# WHAT YOU WILL DO
Find each line in the records below that contains the word "BuiltinTy", and copy it out.

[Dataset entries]

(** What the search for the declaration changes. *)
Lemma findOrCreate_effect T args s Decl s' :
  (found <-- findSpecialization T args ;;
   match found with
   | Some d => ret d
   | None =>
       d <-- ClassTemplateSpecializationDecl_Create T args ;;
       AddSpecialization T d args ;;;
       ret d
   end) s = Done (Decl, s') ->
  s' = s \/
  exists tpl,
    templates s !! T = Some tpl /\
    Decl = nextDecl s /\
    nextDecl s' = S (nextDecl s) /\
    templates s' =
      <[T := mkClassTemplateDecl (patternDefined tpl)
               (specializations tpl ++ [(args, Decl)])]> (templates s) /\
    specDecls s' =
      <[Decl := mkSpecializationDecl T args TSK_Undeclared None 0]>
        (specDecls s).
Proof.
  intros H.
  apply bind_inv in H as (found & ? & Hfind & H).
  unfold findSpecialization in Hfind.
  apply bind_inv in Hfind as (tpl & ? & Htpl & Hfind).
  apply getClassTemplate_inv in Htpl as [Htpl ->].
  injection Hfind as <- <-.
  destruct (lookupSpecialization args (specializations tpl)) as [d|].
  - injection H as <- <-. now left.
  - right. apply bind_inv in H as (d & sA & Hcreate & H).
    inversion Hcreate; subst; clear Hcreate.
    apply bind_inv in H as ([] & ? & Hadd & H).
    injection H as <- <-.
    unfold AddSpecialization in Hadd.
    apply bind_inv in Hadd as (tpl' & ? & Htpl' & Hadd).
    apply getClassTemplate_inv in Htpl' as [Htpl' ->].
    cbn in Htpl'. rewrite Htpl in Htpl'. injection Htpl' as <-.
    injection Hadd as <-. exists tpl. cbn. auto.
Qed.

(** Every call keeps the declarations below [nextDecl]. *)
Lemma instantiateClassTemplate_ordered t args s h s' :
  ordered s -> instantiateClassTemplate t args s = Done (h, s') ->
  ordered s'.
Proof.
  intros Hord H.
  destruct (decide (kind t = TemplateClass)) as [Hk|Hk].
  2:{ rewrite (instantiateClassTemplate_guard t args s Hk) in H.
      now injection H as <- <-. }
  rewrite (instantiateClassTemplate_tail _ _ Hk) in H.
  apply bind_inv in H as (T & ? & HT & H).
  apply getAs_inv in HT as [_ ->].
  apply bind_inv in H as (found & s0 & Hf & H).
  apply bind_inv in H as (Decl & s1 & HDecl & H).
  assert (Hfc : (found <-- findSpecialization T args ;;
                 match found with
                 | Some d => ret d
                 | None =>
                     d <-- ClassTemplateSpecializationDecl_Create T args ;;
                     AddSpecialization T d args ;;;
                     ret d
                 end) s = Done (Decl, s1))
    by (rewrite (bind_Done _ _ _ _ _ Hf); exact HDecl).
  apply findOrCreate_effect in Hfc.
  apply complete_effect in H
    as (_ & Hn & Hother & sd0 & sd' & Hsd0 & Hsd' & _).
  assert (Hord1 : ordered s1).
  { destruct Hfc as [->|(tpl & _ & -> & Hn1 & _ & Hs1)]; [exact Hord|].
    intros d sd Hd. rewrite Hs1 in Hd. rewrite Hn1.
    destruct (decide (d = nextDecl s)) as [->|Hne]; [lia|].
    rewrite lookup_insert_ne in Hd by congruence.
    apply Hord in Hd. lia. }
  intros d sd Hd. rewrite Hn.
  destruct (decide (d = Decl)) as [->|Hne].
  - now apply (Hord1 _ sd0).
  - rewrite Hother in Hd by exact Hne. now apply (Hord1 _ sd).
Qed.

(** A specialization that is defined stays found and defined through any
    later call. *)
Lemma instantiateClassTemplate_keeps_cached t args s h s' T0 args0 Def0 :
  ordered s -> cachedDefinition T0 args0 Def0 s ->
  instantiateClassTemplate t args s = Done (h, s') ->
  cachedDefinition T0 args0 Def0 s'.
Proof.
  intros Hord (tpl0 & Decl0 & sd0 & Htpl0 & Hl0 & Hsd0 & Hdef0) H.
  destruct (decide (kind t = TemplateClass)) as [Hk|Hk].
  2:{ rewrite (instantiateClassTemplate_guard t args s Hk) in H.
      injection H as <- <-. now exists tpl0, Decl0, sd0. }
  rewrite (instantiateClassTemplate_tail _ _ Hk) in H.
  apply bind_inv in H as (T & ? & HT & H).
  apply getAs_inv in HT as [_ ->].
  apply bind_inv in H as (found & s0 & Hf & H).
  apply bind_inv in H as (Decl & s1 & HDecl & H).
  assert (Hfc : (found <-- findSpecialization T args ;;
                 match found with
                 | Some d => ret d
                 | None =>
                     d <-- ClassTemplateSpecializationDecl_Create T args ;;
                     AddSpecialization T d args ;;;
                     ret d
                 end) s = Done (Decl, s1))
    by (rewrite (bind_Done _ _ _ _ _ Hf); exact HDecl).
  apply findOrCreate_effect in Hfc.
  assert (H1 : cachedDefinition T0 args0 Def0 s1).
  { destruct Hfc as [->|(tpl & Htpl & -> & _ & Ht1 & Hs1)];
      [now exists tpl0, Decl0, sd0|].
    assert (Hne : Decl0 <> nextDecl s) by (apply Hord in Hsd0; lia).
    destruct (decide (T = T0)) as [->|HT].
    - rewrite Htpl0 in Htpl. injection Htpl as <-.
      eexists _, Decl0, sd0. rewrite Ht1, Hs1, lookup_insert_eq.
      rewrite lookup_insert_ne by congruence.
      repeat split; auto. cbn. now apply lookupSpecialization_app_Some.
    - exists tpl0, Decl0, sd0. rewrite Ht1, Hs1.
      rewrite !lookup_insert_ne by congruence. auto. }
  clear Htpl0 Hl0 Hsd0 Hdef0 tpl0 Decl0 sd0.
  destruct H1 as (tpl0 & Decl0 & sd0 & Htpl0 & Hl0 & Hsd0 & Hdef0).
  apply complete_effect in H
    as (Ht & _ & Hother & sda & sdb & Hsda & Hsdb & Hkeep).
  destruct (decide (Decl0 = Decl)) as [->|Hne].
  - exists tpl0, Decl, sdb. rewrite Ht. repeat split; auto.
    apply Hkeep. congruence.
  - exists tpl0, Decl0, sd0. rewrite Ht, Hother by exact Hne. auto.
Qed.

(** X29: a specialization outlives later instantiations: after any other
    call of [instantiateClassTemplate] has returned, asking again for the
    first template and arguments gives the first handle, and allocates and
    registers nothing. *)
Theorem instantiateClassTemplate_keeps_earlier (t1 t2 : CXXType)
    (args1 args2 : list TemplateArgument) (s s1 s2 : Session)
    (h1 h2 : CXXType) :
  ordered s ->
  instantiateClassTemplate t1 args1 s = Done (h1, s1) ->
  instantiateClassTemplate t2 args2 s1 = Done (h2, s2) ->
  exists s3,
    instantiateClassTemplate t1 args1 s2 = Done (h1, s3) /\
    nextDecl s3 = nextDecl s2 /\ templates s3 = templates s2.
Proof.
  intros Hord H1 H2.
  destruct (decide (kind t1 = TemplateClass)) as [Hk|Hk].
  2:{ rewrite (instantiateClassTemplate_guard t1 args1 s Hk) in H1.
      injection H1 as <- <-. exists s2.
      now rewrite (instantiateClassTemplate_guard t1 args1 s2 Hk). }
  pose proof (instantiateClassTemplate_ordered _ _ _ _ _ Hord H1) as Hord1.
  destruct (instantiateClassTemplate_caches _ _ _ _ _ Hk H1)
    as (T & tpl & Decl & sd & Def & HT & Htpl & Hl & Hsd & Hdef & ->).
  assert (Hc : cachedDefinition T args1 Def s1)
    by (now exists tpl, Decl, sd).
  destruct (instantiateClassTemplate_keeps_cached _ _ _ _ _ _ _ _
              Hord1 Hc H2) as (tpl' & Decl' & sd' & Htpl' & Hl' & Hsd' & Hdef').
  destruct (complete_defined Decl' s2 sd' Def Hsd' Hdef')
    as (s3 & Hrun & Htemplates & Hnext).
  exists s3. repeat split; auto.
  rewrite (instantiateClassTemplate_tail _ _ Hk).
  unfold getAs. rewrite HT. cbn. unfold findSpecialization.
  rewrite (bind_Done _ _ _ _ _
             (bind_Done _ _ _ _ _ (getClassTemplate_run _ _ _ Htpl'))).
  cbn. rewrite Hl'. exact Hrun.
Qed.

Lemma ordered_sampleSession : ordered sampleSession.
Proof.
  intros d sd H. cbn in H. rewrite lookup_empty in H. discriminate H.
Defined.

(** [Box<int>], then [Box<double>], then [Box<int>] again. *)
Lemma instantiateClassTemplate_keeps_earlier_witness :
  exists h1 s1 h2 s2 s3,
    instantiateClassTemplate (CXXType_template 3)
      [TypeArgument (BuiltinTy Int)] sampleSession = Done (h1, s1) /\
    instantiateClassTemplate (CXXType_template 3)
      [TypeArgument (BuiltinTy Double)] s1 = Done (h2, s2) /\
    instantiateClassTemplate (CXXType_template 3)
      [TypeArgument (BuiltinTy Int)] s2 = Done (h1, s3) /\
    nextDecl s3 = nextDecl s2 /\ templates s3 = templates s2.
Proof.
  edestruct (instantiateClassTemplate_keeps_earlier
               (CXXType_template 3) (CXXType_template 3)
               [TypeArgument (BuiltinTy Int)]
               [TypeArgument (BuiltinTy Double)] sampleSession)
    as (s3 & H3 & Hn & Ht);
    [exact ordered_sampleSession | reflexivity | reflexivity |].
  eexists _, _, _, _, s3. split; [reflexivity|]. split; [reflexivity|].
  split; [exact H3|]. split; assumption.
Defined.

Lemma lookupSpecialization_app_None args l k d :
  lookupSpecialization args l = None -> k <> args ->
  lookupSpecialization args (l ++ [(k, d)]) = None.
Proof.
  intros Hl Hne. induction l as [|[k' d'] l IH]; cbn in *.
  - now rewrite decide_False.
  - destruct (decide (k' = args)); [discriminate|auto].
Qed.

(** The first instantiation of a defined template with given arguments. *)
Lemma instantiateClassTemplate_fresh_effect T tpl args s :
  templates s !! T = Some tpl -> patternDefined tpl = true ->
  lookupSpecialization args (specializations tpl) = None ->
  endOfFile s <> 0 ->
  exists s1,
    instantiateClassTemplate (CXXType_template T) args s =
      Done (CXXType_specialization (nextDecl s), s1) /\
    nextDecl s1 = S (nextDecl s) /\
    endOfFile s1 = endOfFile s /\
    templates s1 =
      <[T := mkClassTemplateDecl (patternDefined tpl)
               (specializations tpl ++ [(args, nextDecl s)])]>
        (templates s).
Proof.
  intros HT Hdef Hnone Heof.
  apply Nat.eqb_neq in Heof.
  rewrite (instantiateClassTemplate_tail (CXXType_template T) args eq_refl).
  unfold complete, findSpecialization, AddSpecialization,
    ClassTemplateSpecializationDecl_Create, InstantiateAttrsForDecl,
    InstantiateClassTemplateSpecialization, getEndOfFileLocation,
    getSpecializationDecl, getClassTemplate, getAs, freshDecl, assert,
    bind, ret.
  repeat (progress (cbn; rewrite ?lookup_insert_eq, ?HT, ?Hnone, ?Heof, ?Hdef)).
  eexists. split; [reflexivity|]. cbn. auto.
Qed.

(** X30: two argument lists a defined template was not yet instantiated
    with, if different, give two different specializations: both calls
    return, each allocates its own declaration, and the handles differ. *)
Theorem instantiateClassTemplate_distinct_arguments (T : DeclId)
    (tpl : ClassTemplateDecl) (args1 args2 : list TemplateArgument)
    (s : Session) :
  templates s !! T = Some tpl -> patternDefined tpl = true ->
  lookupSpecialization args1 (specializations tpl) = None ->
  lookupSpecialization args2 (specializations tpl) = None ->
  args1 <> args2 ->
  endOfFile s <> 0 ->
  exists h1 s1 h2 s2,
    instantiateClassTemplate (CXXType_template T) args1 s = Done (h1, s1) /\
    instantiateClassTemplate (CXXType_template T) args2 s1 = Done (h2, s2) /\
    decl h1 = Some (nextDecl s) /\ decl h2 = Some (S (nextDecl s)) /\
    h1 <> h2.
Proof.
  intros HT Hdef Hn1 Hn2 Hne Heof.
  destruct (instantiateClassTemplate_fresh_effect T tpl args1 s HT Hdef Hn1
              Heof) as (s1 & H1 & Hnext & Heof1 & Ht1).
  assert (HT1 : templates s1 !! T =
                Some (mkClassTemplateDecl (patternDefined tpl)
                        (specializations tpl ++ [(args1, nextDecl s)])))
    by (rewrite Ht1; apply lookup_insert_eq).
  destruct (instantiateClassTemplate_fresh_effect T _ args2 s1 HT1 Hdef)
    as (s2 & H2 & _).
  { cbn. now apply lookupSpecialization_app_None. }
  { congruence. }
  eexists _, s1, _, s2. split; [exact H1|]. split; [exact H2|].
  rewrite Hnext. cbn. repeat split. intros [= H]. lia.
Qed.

# ANSWER BELOW
      [TypeArgument (BuiltinTy Int)] sampleSession = Done (h1, s1) /\
      [TypeArgument (BuiltinTy Double)] s1 = Done (h2, s2) /\
      [TypeArgument (BuiltinTy Int)] s2 = Done (h1, s3) /\
               [TypeArgument (BuiltinTy Int)]
               [TypeArgument (BuiltinTy Double)] sampleSession)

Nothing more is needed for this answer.